Your objective
From the line below that contains "let found := match m with" to the line that contains "exit_status r.2 = 1.", repeat every line exactly, both ends included, and nothing else.

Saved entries
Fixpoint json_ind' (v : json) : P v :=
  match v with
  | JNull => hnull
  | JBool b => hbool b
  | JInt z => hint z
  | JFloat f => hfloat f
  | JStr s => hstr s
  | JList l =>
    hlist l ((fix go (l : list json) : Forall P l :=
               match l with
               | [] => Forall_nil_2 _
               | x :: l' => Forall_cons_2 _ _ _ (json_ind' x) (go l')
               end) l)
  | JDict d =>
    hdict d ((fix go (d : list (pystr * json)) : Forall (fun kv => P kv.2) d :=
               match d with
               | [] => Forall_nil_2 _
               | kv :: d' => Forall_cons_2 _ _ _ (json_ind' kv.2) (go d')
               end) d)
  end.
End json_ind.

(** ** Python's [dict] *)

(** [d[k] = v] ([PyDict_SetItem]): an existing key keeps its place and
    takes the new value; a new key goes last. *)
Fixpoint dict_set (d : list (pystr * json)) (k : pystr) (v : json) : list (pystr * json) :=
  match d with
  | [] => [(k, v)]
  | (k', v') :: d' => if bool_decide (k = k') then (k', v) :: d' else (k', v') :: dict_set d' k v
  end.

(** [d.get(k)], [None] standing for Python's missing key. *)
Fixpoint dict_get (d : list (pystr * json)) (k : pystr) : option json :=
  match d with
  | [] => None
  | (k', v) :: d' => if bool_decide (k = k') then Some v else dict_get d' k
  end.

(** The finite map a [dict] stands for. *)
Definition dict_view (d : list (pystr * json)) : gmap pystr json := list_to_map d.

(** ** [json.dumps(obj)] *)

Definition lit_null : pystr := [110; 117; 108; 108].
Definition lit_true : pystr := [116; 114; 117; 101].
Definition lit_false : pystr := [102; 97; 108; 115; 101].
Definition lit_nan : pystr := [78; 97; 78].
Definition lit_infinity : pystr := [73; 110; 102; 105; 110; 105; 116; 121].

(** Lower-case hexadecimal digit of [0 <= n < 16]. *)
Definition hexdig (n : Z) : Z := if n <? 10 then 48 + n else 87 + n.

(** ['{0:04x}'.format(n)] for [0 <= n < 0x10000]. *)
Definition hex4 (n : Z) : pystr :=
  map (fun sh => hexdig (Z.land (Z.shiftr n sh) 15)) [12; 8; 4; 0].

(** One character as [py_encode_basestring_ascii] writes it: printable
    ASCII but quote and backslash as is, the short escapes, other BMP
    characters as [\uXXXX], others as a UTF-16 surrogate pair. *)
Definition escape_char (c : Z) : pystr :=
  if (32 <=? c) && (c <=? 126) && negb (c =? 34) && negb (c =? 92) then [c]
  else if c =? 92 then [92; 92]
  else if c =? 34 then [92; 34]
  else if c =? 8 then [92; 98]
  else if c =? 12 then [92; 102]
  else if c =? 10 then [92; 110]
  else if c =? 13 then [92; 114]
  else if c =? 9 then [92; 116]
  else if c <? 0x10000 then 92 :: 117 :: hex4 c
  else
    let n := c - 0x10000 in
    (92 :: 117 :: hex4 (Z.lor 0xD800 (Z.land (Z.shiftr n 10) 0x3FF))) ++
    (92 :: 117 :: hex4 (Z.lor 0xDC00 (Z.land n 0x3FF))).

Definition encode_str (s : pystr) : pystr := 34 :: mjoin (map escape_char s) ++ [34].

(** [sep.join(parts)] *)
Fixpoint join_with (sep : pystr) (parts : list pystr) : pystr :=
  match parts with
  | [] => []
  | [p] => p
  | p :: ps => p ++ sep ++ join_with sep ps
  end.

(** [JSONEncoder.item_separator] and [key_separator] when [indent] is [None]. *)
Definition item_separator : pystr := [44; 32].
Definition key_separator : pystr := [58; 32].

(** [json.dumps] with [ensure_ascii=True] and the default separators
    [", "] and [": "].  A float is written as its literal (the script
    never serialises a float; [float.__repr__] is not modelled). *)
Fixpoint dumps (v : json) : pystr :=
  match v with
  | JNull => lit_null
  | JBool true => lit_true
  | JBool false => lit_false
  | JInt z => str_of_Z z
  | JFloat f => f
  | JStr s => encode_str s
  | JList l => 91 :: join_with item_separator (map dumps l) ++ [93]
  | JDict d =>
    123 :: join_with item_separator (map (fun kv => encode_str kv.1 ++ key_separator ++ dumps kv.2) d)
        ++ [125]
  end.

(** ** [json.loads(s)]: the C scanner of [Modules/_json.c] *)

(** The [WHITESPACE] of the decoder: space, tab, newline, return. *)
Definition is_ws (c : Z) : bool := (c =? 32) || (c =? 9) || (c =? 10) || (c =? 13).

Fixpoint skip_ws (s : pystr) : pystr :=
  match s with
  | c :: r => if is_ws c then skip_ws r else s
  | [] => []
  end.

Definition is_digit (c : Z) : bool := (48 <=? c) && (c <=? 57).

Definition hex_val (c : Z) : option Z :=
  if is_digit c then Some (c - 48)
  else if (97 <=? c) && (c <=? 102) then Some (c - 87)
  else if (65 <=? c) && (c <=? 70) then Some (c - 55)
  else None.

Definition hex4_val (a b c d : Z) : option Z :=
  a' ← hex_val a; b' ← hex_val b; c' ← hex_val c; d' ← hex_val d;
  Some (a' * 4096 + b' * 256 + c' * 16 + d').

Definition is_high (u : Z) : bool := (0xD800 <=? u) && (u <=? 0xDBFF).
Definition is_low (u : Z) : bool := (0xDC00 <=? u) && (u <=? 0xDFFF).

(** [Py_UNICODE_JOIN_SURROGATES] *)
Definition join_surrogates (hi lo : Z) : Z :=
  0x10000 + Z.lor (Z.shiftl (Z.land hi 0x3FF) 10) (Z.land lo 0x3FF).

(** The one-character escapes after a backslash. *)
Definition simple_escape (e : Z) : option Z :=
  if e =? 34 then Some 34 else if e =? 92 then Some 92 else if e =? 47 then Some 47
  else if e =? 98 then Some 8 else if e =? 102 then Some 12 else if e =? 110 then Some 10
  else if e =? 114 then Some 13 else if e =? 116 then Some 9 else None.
--
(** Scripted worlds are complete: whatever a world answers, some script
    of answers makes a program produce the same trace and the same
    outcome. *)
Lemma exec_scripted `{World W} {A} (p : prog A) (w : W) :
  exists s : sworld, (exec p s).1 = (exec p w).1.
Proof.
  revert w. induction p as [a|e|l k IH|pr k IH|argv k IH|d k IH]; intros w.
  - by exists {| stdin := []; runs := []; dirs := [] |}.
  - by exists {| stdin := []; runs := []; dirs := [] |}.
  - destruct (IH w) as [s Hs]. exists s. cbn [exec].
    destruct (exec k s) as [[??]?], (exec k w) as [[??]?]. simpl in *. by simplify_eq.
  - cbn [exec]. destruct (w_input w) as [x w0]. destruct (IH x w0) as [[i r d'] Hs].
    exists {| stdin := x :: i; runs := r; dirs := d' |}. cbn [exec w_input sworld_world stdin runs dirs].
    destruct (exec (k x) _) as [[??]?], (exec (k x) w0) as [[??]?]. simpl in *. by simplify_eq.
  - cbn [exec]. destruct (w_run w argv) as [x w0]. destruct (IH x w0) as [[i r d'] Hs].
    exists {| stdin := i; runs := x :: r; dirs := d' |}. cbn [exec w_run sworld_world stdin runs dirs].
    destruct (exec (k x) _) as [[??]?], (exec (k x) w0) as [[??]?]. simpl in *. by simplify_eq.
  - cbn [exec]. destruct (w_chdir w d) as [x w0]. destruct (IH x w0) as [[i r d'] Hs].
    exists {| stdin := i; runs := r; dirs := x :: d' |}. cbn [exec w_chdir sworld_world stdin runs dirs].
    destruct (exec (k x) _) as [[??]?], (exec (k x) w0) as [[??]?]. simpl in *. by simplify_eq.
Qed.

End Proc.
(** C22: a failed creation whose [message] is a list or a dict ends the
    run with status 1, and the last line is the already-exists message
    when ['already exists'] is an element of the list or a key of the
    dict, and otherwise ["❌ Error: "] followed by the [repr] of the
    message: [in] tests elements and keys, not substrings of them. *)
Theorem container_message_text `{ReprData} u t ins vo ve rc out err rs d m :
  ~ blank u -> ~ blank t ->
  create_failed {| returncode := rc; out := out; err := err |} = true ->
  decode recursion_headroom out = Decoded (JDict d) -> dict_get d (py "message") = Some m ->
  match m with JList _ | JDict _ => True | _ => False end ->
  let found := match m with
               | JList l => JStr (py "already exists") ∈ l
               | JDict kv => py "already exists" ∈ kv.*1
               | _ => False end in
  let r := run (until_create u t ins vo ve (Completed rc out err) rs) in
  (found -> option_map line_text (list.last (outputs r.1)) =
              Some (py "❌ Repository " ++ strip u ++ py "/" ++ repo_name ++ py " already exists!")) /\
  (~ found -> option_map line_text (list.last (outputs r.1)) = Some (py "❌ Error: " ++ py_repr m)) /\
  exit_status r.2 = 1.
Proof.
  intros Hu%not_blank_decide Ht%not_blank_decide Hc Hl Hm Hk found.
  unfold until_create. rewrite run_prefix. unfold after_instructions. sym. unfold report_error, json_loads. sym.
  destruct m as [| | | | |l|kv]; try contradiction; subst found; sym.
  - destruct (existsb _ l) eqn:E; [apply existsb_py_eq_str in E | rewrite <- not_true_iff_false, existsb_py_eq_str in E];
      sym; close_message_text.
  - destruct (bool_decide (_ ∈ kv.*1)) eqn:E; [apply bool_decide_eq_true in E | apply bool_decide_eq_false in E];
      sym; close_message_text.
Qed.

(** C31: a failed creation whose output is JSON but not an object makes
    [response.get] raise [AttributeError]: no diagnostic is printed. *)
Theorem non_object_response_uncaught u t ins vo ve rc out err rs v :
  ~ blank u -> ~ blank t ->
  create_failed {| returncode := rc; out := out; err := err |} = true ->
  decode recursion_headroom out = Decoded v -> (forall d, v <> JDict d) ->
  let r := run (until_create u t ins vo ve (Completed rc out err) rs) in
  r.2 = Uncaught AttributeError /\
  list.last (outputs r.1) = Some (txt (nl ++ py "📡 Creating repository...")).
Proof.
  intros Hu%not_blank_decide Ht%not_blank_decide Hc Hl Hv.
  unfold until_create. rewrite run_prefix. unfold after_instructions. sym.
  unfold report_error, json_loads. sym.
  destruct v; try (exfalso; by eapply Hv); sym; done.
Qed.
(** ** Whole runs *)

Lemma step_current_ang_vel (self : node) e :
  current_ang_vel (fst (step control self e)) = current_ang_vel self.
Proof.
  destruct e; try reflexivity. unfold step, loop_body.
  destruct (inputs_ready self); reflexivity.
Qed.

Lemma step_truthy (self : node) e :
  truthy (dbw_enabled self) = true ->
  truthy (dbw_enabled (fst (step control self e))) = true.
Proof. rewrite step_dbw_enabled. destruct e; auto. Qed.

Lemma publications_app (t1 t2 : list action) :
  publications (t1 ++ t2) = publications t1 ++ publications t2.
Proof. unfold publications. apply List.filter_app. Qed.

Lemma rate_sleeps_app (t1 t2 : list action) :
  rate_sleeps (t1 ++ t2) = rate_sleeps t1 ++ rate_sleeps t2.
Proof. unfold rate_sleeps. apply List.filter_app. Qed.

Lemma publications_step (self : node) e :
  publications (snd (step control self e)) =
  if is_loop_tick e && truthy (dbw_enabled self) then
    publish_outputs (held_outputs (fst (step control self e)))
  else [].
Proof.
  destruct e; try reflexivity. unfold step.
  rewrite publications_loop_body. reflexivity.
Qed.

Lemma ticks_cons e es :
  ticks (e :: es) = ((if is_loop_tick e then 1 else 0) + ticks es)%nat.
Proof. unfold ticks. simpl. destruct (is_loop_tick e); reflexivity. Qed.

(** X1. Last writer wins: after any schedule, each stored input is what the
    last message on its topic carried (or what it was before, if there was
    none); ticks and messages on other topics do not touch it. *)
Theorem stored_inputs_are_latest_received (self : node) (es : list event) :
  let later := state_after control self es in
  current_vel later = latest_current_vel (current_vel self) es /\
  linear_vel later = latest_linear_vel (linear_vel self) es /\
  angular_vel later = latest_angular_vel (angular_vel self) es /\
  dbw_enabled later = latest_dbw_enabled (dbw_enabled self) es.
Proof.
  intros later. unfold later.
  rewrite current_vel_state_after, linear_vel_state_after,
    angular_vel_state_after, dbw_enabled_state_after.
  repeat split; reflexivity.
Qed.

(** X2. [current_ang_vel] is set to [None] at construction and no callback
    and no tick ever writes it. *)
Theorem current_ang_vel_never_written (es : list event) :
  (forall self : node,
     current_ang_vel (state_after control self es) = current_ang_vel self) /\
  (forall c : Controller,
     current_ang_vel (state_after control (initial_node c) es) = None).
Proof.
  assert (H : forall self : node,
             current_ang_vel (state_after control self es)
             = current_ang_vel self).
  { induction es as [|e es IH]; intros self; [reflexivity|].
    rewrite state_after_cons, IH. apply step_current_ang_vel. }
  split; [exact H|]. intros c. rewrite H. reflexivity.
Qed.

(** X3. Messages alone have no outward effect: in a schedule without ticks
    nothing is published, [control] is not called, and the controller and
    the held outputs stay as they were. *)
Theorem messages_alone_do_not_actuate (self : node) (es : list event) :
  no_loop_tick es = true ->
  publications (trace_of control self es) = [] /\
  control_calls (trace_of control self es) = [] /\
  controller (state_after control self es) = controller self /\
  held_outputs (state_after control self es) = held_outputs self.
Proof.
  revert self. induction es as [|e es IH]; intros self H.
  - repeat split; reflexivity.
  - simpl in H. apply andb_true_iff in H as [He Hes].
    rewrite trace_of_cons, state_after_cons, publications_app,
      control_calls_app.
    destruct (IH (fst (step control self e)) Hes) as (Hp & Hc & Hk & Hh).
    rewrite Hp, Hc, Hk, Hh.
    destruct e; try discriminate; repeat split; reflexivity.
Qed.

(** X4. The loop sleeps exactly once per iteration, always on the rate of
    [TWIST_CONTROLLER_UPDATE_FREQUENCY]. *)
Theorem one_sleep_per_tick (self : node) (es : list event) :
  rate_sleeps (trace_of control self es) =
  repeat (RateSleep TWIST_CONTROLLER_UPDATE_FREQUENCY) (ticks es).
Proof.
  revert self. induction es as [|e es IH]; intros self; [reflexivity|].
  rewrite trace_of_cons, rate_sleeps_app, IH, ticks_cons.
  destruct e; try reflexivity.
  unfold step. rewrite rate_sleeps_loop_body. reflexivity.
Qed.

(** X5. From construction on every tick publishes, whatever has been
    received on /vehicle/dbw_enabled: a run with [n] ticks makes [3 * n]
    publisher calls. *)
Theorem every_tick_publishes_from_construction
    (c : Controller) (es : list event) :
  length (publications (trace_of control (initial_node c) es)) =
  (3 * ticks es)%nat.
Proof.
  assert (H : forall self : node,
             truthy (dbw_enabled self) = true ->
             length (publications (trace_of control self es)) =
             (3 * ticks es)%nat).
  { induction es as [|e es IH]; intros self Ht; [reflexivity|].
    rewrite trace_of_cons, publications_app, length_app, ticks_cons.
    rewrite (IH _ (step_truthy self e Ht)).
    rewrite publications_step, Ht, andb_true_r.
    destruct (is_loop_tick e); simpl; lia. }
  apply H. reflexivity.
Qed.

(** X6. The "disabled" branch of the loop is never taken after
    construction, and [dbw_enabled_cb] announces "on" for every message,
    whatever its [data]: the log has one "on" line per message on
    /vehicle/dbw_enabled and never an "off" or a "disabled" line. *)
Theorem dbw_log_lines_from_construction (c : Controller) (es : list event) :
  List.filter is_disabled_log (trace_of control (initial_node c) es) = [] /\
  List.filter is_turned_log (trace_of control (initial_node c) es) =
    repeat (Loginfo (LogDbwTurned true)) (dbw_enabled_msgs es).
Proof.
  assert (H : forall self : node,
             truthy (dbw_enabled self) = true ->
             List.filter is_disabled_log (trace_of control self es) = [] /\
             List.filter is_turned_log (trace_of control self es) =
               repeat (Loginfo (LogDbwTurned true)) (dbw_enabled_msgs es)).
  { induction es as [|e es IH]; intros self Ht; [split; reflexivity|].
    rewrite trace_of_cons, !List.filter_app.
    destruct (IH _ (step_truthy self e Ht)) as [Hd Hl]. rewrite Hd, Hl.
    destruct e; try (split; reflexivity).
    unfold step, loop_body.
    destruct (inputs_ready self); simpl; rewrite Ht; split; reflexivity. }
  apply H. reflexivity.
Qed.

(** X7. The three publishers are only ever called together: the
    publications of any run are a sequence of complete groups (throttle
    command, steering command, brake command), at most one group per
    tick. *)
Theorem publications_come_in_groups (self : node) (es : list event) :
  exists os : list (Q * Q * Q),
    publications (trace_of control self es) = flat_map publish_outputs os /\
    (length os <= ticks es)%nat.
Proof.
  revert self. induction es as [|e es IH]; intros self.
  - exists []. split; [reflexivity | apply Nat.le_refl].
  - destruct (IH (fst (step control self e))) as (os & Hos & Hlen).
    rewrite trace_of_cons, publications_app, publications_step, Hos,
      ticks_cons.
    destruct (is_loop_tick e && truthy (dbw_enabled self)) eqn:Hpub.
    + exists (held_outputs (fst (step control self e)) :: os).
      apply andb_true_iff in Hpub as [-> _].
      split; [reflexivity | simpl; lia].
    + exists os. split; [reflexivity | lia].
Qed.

Result
  let found := match m with
               | JList l => JStr (py "already exists") ∈ l
               | JDict kv => py "already exists" ∈ kv.*1
               | _ => False end in
  let r := run (until_create u t ins vo ve (Completed rc out err) rs) in
  (found -> option_map line_text (list.last (outputs r.1)) =
              Some (py "❌ Repository " ++ strip u ++ py "/" ++ repo_name ++ py " already exists!")) /\
  (~ found -> option_map line_text (list.last (outputs r.1)) = Some (py "❌ Error: " ++ py_repr m)) /\
  exit_status r.2 = 1.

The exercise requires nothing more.